▶ EXERCISE DIRECTIONS
Among the entries below, take the line with "lsafe (addk key" and the line with "assert (forall a, luaO_rawequalObj", and output them and every line between them exactly, with nothing else.

---+---

Lemma addk_spec key v fs P J : wf fs P J -> h_error key = None -> minus_zero key = false -> constant_of fs key = v ->
  lsafe (addk key v fs) (fun '(i, fs') => 0 <= i < nk fs' /\ k fs' !! Z.to_nat i = Some v /\ same_flow fs fs' /\ wf fs' P J /\
    freereg fs' = freereg fs /\ i <= nk fs).
Proof.
  intros Hwf Herr Hz Hv. unfold addk. rewrite Herr. destruct (wf_pool _ _ _ Hwf) as [Hent Hsize].
  assert (forall a, luaO_rawequalObj a key = true -> a ∈ (h fs).*1 -> a = key) as Hkey.
  { intros a E ([b x] & -> & Hin)%list_elem_of_fmap. rewrite Forall_forall in Hent. apply (Hent _) in Hin as [Hz' _]. by apply rawequal_same. }
  change MAXARG_Bx with 262143 in *.
  assert (match h_slot key (h fs) with TNumber n => True | _ => True end) as _ by by destruct (h_slot key (h fs)).
  destruct (h_slot key (h fs)) eqn:Eslot.
  4: { apply h_slot_found in Eslot as (a & E & Hin). assert (a = key) as -> by (apply Hkey; [done|]; by apply (list_elem_of_fmap_2 fst) in Hin).
       rewrite Forall_forall in Hent. apply Hent in Hin as (_ & i & [= ->] & Hi & Hk). cbn [lsafe lret].
       rewrite number2int_cast by (unfold INT_MIN, INT_MAX; lia). rewrite Hk, Hv. split; [done|]. split; [done|]. split; [done|]. split; [done|]. split; [done|lia]. }
  all: destruct (Z.leb_spec 262143 (nk fs)); [done|]; cbn [lsafe lret];
    set (fs' := with_k (k fs ++ [v]) (h_store key (TNumber (cast_num (nk fs))) (h fs)) fs);
    assert (nk fs' = nk fs + 1) as Hnk by (unfold nk, fs'; cbn; rewrite length_app; cbn; lia);
    assert (0 <= nk fs) as Hnk0 by (unfold nk; lia);
    assert (k fs' !! Z.to_nat (nk fs) = Some v) as Hlk
      by (unfold fs', nk; cbn; rewrite lookup_app_r by lia; by replace (Z.to_nat (Z.of_nat (length (k fs))) - length (k fs))%nat with 0%nat by lia);
    assert (same_flow fs fs') as Hfl by (split; cbn; first [done|by eexists|lia]);
    (split; [lia|]; split; [done|]; split; [done|]; split; [|split; [done|lia]]);
    (eapply flow_wf; [done|done| |pose proof (wf_nactvar _ _ _ Hwf); pose proof (wf_freereg _ _ _ Hwf); unfold fs'; cbn; lia|apply Hwf]);
    (split; [|change MAXARG_Bx with 262143; lia]);
    (apply h_store_forall; [|]);
    [ eapply Forall_impl; [exact Hent|]; intros [a x] (Ha & i & -> & Hi & Hk); (split; [done|]); exists i; (split; [done|]); (split; [lia|]);
      unfold fs'; cbn; (rewrite lookup_app_l; [done|]); by apply lookup_lt_Some in Hk
    | intros a Ha; assert (a = key) as -> by (destruct Ha as [->|[E Hin]]; [done|by apply Hkey]); (split; [done|]);
      exists (nk fs); (split; [done|]); (split; [lia|]); by rewrite Hlk; rewrite <- Hv ].
Qed.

---+---

▶ EXPECTED ANSWER
  lsafe (addk key v fs) (fun '(i, fs') => 0 <= i < nk fs' /\ k fs' !! Z.to_nat i = Some v /\ same_flow fs fs' /\ wf fs' P J /\
    freereg fs' = freereg fs /\ i <= nk fs).
Proof.
  intros Hwf Herr Hz Hv. unfold addk. rewrite Herr. destruct (wf_pool _ _ _ Hwf) as [Hent Hsize].
  assert (forall a, luaO_rawequalObj a key = true -> a ∈ (h fs).*1 -> a = key) as Hkey.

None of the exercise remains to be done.